An elevator stopped and I entered. The elevator man was telling his passengers about the excitement. The street lobby was deserted. Out on the sidewalk the crowd was thick now, ignoring the drizzle, and I had to get authoritative to elbow my way through to the front. A cop was there, commanding them to stand back. I had a line ready to hand him to get me an approach, but when I got close enough for an unobstructed view I saw I wouldn't need it. She was smashed good, and there would be no more talking from a head that had taken that angle to the shoulders. Nor did I have to ask her name, since I had heard everybody telling everybody else, Rachel Abrams, as I pushed my way through the mob. I pushed my way out again, went to the corner and grabbed a taxi, and gave the driver the number on West Thirty-fifth Street.
When I mounted the stoop and let myself in with my key it was five minutes past four, so Wolfe had gone up for his afternoon conference with the orchids.
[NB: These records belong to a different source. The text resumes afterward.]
Lemma zlen_trim_orphan l : zlen (trim_trailing_orphan_one l) <= zlen l.
Proof.
  pose proof (zlen_trim_ascii l) as Ht. unfold trim_trailing_orphan_one.
  assert (forall n, zlen (trim_ascii (ztake n (trim_ascii l))) <= zlen l) as Hp.
  { intros n. pose proof (zlen_trim_ascii (ztake n (trim_ascii l))) as H.
    rewrite zlen_ztake in H. pose proof (zlen_nonneg (trim_ascii l)). lia. }
  repeat case_match; auto.
Qed.

Lemma zlen_answer g : zlen (ram_shell_answer_bytes g) <= zlen g.
Proof.
  unfold ram_shell_answer_bytes. etransitivity; [apply zlen_trim_orphan|].
  pose proof (zlen_trim_ascii g). repeat case_match; simplify_eq; try done;
    (etransitivity; [by eapply zlen_strip_prefix_once|done]).
Qed.

Lemma c_string_len_bound buf : 0 <= c_string_len buf <= zlen buf.
Proof.
  unfold c_string_len. destruct (find_byte buf _) as [i|] eqn:E;
    [apply find_byte_bounds in E; lia|]. pose proof (zlen_nonneg buf). lia.
Qed.

(** Bound the length of printed text: literals are computed, numbers are short. *)
Ltac text_len :=
  unfold boot_stamp; rewrite ?zlen_app;
  repeat match goal with
    | |- context [zlen (bstr ?s)] =>
        let v := eval vm_compute in (zlen (bstr s)) in change (zlen (bstr s)) with v
    | |- context [zlen [?x]] => change (zlen [x]) with 1
    | |- context [zlen (@nil ?A)] => change (zlen (@nil A)) with 0
    | |- context [zlen (fmt_u ?n)] => pose proof (zlen_fmt_u n); generalize dependent (zlen (fmt_u n)); intros
    | |- context [zlen (fmt_i ?n)] => pose proof (zlen_fmt_i n); generalize dependent (zlen (fmt_i n)); intros
    | |- context [zlen (fmt_03 ?n)] => pose proof (zlen_fmt_03 n); generalize dependent (zlen (fmt_03 n)); intros
    | |- context [zlen (fmt_ptr ?n)] => pose proof (zlen_fmt_ptr n); generalize dependent (zlen (fmt_ptr n)); intros
    end; ulia.

(** ** The invariant and the two halves of the state *)

Section spec.
Context {D : Type} `{BlockDevSpec D}.
Implicit Types (s : Shell D).

(** What holds in every state: the console log is well formed, the session
    buffer within its cap, the memory keys unique. *)
Definition base_inv s : Prop :=
  log_wf CONSOLE_LOG_CAPACITY (sh_log s) /\
  zlen (sh_delta s) <= RAM_SHELL_HISTORY_CAP_BYTES /\
  NoDup (keys (sh_history s)) /\ 0 <= sh_log_offset s.

(** The shell's memory: the disk, the live history and the session buffer. *)
Definition memory : Type := Ahci D * list QaRecord * bytes.
Definition mem_of s : memory := (sh_ahci s, sh_history s, sh_delta s).

Definition capturing s : bool := cl_capture_enabled (sh_log s).

(** The interface half: mode, line and capture flag. *)
Definition ui_of s : RamShellMode * bytes * bool := (sh_mode s, sh_line s, capturing s).

(** Console output changes neither half. *)
Definition same s s' : Prop := mem_of s' = mem_of s /\ ui_of s' = ui_of s.

Definition console_only {A} (c : SM D A) (P : A -> Prop) : Prop :=
  forall s, base_inv s -> wp c (fun a s' => base_inv s' /\ same s s' /\ P a) (fun _ _ => False) s.

Lemma co_bind {A B} (c : SM D A) (k : A -> SM D B) P Q :
  console_only c P -> (forall a, P a -> console_only (k a) Q) -> console_only (sbind c k) Q.
Proof.
  intros Hc Hk s Hs. apply wp_bind. eapply wp_mono; [by apply Hc| |done].
  intros a s' (Hs' & Hsame & Ha). eapply wp_mono; [by apply Hk| |done].
  intros b s'' (? & [Hm Hu] & ?). destruct Hsame as [Hm' Hu']. split_and!; try done. split; congruence.
Qed.

Lemma co_ret {A} (a : A) (P : A -> Prop) : P a -> console_only (sret a) P.
Proof. intros Ha s Hs. by apply wp_ret. Qed.

Lemma co_weaken {A} (c : SM D A) (P Q : A -> Prop) :
  console_only c P -> (forall a, P a -> Q a) -> console_only c Q.
Proof. intros Hc HPQ s Hs. eapply wp_mono; [by apply Hc| |done]. intros a s' (? & ? & ?). auto. Qed.

Lemma co_gets {A} (f : Shell D -> A) (P : A -> Prop) :
  (forall s, base_inv s -> P (f s)) -> console_only (sgets f) P.
Proof. intros Hf s Hs. apply wp_gets. split_and!; auto. done. Qed.

Lemma co_lift_ok {A} (o : outcome Rebooted A) a (P : A -> Prop) :
  o = Ok a -> P a -> console_only (slift o) P.
Proof. intros -> Ha s Hs. by eapply wp_lift_ok. Qed.

Lemma co_modify (f : Shell D -> Shell D) :
  (forall s, base_inv s -> base_inv (f s) /\ same s (f s)) -> console_only (smodify f) (fun _ => True).
Proof. intros Hf s Hs. apply wp_modify. destruct (Hf s Hs). done. Qed.

Lemma co_write b : zlen b <= U64_MAX -> console_only (console_write b) (fun _ => True).
Proof.
  intros Hb s (Hl & Hd & Hk & Ho). destruct kernel_capacity as [Hc Hm].
  destruct (append_spec CONSOLE_LOG_CAPACITY Hc Hm (sh_log s) b Hl Hb) as (log & Ha & Hwf & He & _).
  Transparent wp. unfold wp, console_write. Opaque wp. rewrite Ha.
  split_and!; try done. split; [done|]. unfold ui_of, capturing. simpl. by rewrite He.
Qed.

Lemma co_println b : zlen b <= U64_MAX - 1 -> console_only (println b) (fun _ => True).
Proof. intros Hb. apply co_write. rewrite zlen_app. change (zlen [NL]) with 1. lia. Qed.

Lemma co_blank_lines n : console_only (blank_lines (D := D) n) (fun _ => True).
Proof.
  induction n as [|n IH]; cbn [blank_lines]; [by apply co_ret|].
  eapply co_bind; [by apply co_println|]. done.
Qed.

Lemma co_log_len : console_only bitapp_console_log_len (fun n => 0 <= n <= CONSOLE_LOG_CAPACITY).
Proof. apply co_gets. intros s ((_ & _ & Hl) & _). done. Qed.

(** A page of the log: at most a page long, and read at the requested offset. *)
Lemma co_read_log offset :
  0 <= offset ->
  console_only (bitapp_read_console_log offset RAM_SHELL_LOG_PAGE_BYTES)
    (fun r => snd r = zlen (fst r) /\ zlen (fst r) <= RAM_SHELL_LOG_PAGE_BYTES).
Proof.
  intros Ho s Hs. pose proof Hs as (Hwf & _). destruct kernel_capacity as [Hc Hm].
  unfold bitapp_read_console_log. change (RAM_SHELL_LOG_PAGE_BYTES =? 0) with false; cbv iota.
  apply wp_bind, wp_gets. unfold sys_read_console_log. change (RAM_SHELL_LOG_PAGE_BYTES =? 0) with false; cbv iota.
  rewrite (read_spec CONSOLE_LOG_CAPACITY Hc Hm (sh_log s) offset RAM_SHELL_LOG_PAGE_BYTES Hwf Ho) by done. cbn [obind].
  set (r := slice _ _ _). assert (zlen r <= 1024) as Hr.
  { unfold r, slice, RAM_SHELL_LOG_PAGE_BYTES. rewrite zlen_ztake. pose proof (zlen_nonneg (contents CONSOLE_LOG_CAPACITY (sh_log s))). lia. }
  clearbody r. pose proof (zlen_nonneg r). unfold to_i32, I32_MAX. guard_true (zlen r <=? 2147483647).
  destruct (zlen r <=? 0); apply wp_ret; split_and!; done.
Qed.

Lemma co_render offset :
  0 <= offset -> console_only (bitapp_render_console_log_page offset) (fun n => 0 <= n).
Proof.
  intros Ho. unfold bitapp_render_console_log_page. eapply co_bind; [apply co_log_len|]. intros n [Hn0 Hn].
  set (off := bitapp_console_log_clamp_offset offset n).
  assert (0 <= off) as Hoff.
  { unfold off, bitapp_console_log_clamp_offset, bitapp_console_log_max_offset, sat_sub. lia. }
  eapply co_bind; [by apply co_read_log|]. intros [b rl] [Hrl Hb]. cbn [fst snd] in *. subst rl.
  eapply co_bind; [by apply co_write|]. intros _ _.
  eapply co_bind; [|by intros; apply co_ret]. instantiate (1 := fun _ => True).
  destruct (_ || _) eqn:E; [by apply co_println|]. apply orb_false_iff in E as [_ E]. bool_to_prop.
  pose proof (zlen_nonneg b). unfold RAM_SHELL_LOG_PAGE_BYTES in *.
  assert (zlen (splice (zeros 1024) 0 b) = 1024) as Hp by (rewrite zlen_splice; rewrite ?zlen_zeros; lia).
  eapply co_bind; [apply co_println; text_len|]. intros _ _.
  eapply co_bind; [eapply co_lift_ok; [apply get_slice_ok; lia|]|].
  { instantiate (1 := fun r => zlen r = zlen b). cbn beta. rewrite zlen_slice; lia. }
  intros shown Hsh. cbn beta in Hsh.
  eapply co_bind; [apply co_write; rewrite zlen_map; ulia|]. intros _ _.
  eapply (co_bind _ _ (fun _ => True)); [eapply co_lift_ok; [apply get_slice_ok; lia|done]|]. intros l _.
  eapply co_bind; [|by intros; apply co_println]. instantiate (1 := fun _ => True).
  destruct (bool_decide _); [by apply co_ret|by apply co_write].
Qed.

Lemma co_bottom : console_only bitapp_console_log_bottom_offset (fun n => 0 <= n).
Proof.
  eapply co_bind; [apply co_log_len|]. intros n _. apply co_ret.
  unfold bitapp_console_log_max_offset, sat_sub. lia.
Qed.

Lemma co_set_log_offset n : 0 <= n -> console_only (smodify (set_log_offset n)) (fun _ => True).
Proof. intros Hn. apply co_modify. intros s (? & ? & ? & _). done. Qed.

Lemma co_log_command command : console_only (bitapp_run_console_log_command command) (fun _ => True).
Proof.
  unfold bitapp_run_console_log_command.
  assert (forall offset, 0 <= offset -> console_only
    (let! shown := bitapp_render_console_log_page offset in
     let! _ := smodify (set_log_offset shown) in sret true) (fun _ => True)) as Hrender.
  { intros offset Ho. eapply co_bind; [by apply co_render|]. intros n Hn. cbn beta in Hn.
    eapply co_bind; [by apply co_set_log_offset|]. intros _ _. by apply co_ret. }
  eapply (co_bind _ _ (fun n => 0 <= n)); [apply co_gets; by intros s (_ & _ & _ & ?)|].
  intros off Hoff. cbn beta in Hoff.
  assert (console_only bitapp_write_console_log_help (fun _ => True)) as Hhelp by (by apply co_write).
  destruct (is_one_of _ _).
  { eapply co_bind; [apply co_log_len|]. intros n _. apply Hrender.
    unfold bitapp_console_log_max_offset, sat_sub, sat_add64, RAM_SHELL_LOG_PAGE_BYTES. ulia. }
  destruct (is_one_of _ _); [apply Hrender; unfold sat_sub; lia|].
  destruct (is_one_of _ _); [by apply Hrender|].
  destruct (is_one_of _ _); [eapply co_bind; [apply co_bottom|]; intros n Hn; by apply Hrender|].
  destruct (is_one_of _ _); [by apply Hrender|].
  destruct (is_one_of _ _); [eapply co_bind; [exact Hhelp|by intros; apply co_ret]|].
  destruct (is_one_of _ _); [by apply co_ret|].
  eapply co_bind; [exact Hhelp|by intros; apply co_ret].
Qed.
End spec.

(** ** The decoder's contract

    It fills the buffer it was given without changing its length, prints a
    bounded amount, and generates at most [amax] bytes of text. *)
Record DecoderOk (decode : Z -> bytes -> Z -> Z -> Z -> Z -> Decoded) (amax : Z) : Prop := {
  dec_output : forall calls p np nt nx ol, 0 <= ol -> zlen (d_output (decode calls p np nt nx ol)) = ol;
  dec_printed : forall calls p np nt nx ol, zlen (d_printed (decode calls p np nt nx ol)) <= ISIZE_MAX;
  dec_text : forall calls p np nt nx ol, c_string_len (d_output (decode calls p np nt nx ol)) <= amax;
  dec_max : 0 <= amax <= BITNET_OUTPUT_BUF_LEN;
}.

(** What one line can add to the history or to the session buffer. *)
Definition line_cost (amax : Z) : Z := RAM_SHELL_LINE_LEN + amax + 96.

(** ** The abstract steps of the memory *)

Section memory.
Context {D : Type} `{BlockDevSpec D}.
Context (amax : Z).

(** A flush: nothing pending, or one append whose code decides. *)
Inductive mem_flush : memory (D := D) -> memory -> Prop :=
| MfEmpty a h d : zlen d = 0 -> mem_flush (a, h, d) (a, h, d)
| MfAppend a h d a' code :
    0 < zlen d -> sys_append_memory_db (Some d) a = (a', Ok code) ->
    mem_flush (a, h, d) (a', h, if code <? 0 then d else []).

(** [reset]: whether the line is the "reset" command. *)
Inductive mem_step (reset : bool) : memory (D := D) -> memory -> Prop :=
| MsIdle m : mem_step reset m m
| MsEvent a h d e :
    event_cost e <= line_cost amax ->
    mem_step reset (a, h, d) (a, fst (run_event (h, d) e), snd (run_event (h, d) e))
| MsFlush m m' : mem_flush m m' -> mem_step reset m m'
| MsErase a h d a' code :
    sys_erase_memory_db a = (a', Ok code) -> mem_step reset (a, h, d) (a', [], [])
| MsReset a h d : reset = true -> mem_step reset (a, h, d) (a, [], []).

Context (decode : Z -> bytes -> Z -> Z -> Z -> Z -> Decoded) (n_threads : Z) (clock : Z -> Z).
Context (Hdec : DecoderOk decode amax).

(** [c] makes one memory step and leaves the interface half alone, or flushes
    and reboots. *)
Definition one_step {A} (reset : bool) (c : SM D A) : Prop :=
  forall s, base_inv s ->
    wp c (fun _ s' => base_inv s' /\ ui_of s' = ui_of s /\ mem_step reset (mem_of s) (mem_of s'))
         (fun _ s' => base_inv s' /\ mem_flush (mem_of s) (mem_of s')) s.

Lemma one_step_console {A} reset (c : SM D A) P : console_only c P -> one_step reset c.
Proof.
  intros Hc s Hs. eapply wp_mono; [by apply Hc| |done]. intros a s' (? & [Hm ?] & _).
  split_and!; try done. rewrite Hm. constructor.
Qed.

(** Console output around a step. *)
Lemma one_step_after {A B} reset (c : SM D A) (k : A -> SM D B) P :
  console_only c P -> (forall a, P a -> one_step reset (k a)) -> one_step reset (sbind c k).
Proof.
  intros Hc Hk s Hs. apply wp_bind. eapply wp_mono; [by apply Hc| |done].
  intros a s' (Hs' & [Hm Hu] & Ha). eapply wp_mono; [by apply Hk|..].
  - intros b s'' (? & ? & ?). rewrite <- Hm, <- Hu. done.
  - intros b s'' (? & ?). rewrite <- Hm. done.
Qed.

Lemma one_step_before {A B} reset (c : SM D A) (k : A -> SM D B) P :
  one_step reset c -> (forall a, console_only (k a) P) -> one_step reset (sbind c k).
Proof.
  intros Hc Hk s Hs. apply wp_bind. eapply wp_mono; [by apply Hc| |done].
  intros a s' (Hs' & Hu & Hm). eapply wp_mono; [by apply Hk| |done].
  intros b s'' (? & [Hm' Hu'] & _). split_and!; [done|congruence|congruence].
Qed.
Hanging my hat and topcoat in the hall, I ascended the three flights to the plant rooms on the roof. For all the thousands of times I have seen that display of show-offs, they still take my eye and slow me down whenever I go through, but that day I didn't even know they were there, not even in the warm room, though the Phalaenopsis were in top bloom and the Cattleyas were splashing color all around.
Wolfe was in the potting room with Theodore, transferring young Dendrobium chrysotoxums from fours to fives. As I approached he snapped at me, "Can't it wait?"